What you are asked to do >>
Check every line of the data below for the string "then", and copy the ones that hold it.

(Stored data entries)
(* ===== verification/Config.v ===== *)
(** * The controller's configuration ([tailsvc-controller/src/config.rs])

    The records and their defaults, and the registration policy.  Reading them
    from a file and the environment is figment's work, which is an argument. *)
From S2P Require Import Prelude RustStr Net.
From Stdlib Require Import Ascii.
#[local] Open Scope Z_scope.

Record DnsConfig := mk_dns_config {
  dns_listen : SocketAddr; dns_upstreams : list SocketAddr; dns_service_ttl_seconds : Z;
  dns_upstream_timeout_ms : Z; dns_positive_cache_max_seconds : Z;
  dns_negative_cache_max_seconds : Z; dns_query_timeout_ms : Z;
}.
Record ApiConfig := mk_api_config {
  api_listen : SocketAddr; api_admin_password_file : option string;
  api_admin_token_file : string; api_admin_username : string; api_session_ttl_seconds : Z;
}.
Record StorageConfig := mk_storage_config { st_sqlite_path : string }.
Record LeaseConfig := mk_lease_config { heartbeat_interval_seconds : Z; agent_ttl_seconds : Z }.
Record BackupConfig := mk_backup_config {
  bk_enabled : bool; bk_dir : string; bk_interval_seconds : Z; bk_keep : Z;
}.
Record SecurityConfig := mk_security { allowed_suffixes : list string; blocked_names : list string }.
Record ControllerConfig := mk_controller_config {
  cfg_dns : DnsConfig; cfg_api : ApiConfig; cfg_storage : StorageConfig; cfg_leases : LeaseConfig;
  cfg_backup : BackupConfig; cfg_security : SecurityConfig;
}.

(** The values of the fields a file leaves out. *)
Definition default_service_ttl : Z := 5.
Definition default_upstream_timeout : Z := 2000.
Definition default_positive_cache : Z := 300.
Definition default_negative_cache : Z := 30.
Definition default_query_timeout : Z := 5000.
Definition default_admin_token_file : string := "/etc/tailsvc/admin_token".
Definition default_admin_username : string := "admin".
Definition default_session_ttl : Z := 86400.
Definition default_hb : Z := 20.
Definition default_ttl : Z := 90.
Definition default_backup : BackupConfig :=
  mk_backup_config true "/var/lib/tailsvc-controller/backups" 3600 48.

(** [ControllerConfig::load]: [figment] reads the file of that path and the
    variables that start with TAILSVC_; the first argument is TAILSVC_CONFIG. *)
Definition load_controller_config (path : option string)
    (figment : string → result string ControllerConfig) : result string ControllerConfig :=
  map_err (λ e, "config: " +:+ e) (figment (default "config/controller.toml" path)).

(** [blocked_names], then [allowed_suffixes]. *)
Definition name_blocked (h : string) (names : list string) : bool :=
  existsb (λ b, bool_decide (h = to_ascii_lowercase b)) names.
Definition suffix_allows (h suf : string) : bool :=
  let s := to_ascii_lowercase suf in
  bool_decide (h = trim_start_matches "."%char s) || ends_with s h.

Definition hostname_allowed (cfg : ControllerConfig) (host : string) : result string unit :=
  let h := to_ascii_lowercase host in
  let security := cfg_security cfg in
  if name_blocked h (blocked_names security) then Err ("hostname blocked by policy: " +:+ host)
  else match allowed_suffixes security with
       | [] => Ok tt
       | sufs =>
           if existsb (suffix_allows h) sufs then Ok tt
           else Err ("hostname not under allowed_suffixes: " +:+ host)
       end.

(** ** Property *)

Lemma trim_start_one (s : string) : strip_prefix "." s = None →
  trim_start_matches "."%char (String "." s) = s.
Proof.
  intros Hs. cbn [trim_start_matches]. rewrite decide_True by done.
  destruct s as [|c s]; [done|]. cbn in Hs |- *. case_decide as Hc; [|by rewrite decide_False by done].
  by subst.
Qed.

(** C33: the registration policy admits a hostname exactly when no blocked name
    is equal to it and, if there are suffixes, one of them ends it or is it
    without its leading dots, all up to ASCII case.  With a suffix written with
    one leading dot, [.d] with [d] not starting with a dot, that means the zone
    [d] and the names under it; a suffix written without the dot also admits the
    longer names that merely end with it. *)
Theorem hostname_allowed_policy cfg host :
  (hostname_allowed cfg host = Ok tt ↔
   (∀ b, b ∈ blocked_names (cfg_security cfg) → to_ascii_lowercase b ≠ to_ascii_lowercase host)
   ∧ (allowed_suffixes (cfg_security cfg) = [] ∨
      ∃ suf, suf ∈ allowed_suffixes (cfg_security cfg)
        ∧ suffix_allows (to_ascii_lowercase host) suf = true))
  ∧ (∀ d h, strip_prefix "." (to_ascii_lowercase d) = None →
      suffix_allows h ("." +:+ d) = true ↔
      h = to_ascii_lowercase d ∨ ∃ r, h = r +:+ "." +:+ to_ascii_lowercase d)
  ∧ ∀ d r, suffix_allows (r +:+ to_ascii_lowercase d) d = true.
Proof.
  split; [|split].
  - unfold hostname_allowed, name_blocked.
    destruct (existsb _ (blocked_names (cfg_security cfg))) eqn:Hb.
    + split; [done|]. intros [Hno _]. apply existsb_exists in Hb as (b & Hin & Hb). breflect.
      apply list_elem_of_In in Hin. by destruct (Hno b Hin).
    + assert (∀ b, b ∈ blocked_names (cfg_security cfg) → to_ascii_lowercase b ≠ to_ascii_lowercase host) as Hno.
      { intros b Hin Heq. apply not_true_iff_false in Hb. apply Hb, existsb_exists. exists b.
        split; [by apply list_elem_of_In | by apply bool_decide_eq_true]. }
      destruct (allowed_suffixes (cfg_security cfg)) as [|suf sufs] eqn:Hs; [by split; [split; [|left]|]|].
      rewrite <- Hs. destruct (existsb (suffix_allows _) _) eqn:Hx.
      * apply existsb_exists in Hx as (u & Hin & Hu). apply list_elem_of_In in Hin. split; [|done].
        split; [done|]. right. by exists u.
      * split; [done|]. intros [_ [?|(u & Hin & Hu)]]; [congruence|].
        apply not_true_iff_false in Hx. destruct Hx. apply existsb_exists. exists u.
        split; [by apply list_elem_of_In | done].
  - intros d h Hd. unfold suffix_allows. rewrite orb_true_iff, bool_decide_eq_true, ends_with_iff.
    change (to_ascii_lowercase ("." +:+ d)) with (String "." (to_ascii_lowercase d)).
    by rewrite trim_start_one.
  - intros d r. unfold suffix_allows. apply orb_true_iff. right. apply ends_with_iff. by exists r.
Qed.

Exercise response >>
(** [blocked_names], then [allowed_suffixes]. *)
  if name_blocked h (blocked_names security) then Err ("hostname blocked by policy: " +:+ host)
           if existsb (suffix_allows h) sufs then Ok tt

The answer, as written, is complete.